Source material
= Beginning of Section =

(** X21. A failed ingestion can be retried: when a run for a new key does
    not go through, it leaves the collection as it was, and a later run
    for the same key whose calls all answer stores the record, one record
    for the key in the end. *)
Theorem ingest_retry (e1 e2 : env) (songUrl : string) (w : world) :
  records_for songUrl (songs w) = 0 ->
  all_answer e1 songUrl = false ->
  all_answer e2 songUrl = true ->
  let w1 := snd (fetchLyricsAndStore e1 songUrl w) in
  let w2 := snd (fetchLyricsAndStore e2 songUrl w1) in
  songs w1 = songs w
  /\ records_for songUrl (songs w2) = 1
  /\ List.length (songs w2) = S (List.length (songs w)).
Proof.
  intros Hnew Hfail Hok. cbv zeta.
  apply stored_None_iff in Hnew.
  assert (H1 : songs (snd (fetchLyricsAndStore e1 songUrl w)) = songs w).
  { rewrite fetchLyricsAndStore_songs.
    destruct (inserted e1 songUrl w) as [doc|] eqn:Hins; [|apply app_nil_r].
    assert (Hex : exists d, inserted e1 songUrl w = Some d) by eauto.
    apply inserted_iff in Hex. destruct Hex as [Hall _]. congruence. }
  split; [exact H1|].
  set (w1 := snd (fetchLyricsAndStore e1 songUrl w)) in *.
  assert (Hnew1 : stored songUrl w1 = None)
    by (now rewrite (stored_same_songs songUrl w w1 H1)).
  destruct (inserted_when_all_answer e2 songUrl w1 Hok Hnew1) as (doc & Hins & Hkey).
  rewrite fetchLyricsAndStore_songs, Hins, H1. cbn [opt_list].
  rewrite records_for_app, length_app.
  apply stored_None_iff in Hnew. rewrite Hnew.
  unfold records_for. cbn. rewrite Hkey, String.eqb_refl. cbn. split; lia.
Qed.

Lemma ingest_retry_sample :
  let w1 := snd (fetchLyricsAndStore lookup_fails mayday empty_world) in
  let w2 := snd (fetchLyricsAndStore (answering full_result [1; 0]%float 1%N) mayday w1) in
  songs w1 = songs empty_world
  /\ records_for mayday (songs w2) = 1
  /\ List.length (songs w2) = S (List.length (songs empty_world)).
Proof.
  apply (ingest_retry lookup_fails (answering full_result [1; 0]%float 1%N)
           mayday empty_world).
  - reflexivity.
  - vm_compute. reflexivity.
  - vm_compute. reflexivity.
Defined.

= End of Section =

What to produce
Copy out the lines above exactly, beginning at the one that contains "all_answer e1 songUrl = false ->" and ending at the one that contains "songUrl (songs w2) = 1".

Exercise solution
  all_answer e1 songUrl = false ->
  all_answer e2 songUrl = true ->
  let w1 := snd (fetchLyricsAndStore e1 songUrl w) in
  let w2 := snd (fetchLyricsAndStore e2 songUrl w1) in
  songs w1 = songs w
  /\ records_for songUrl (songs w2) = 1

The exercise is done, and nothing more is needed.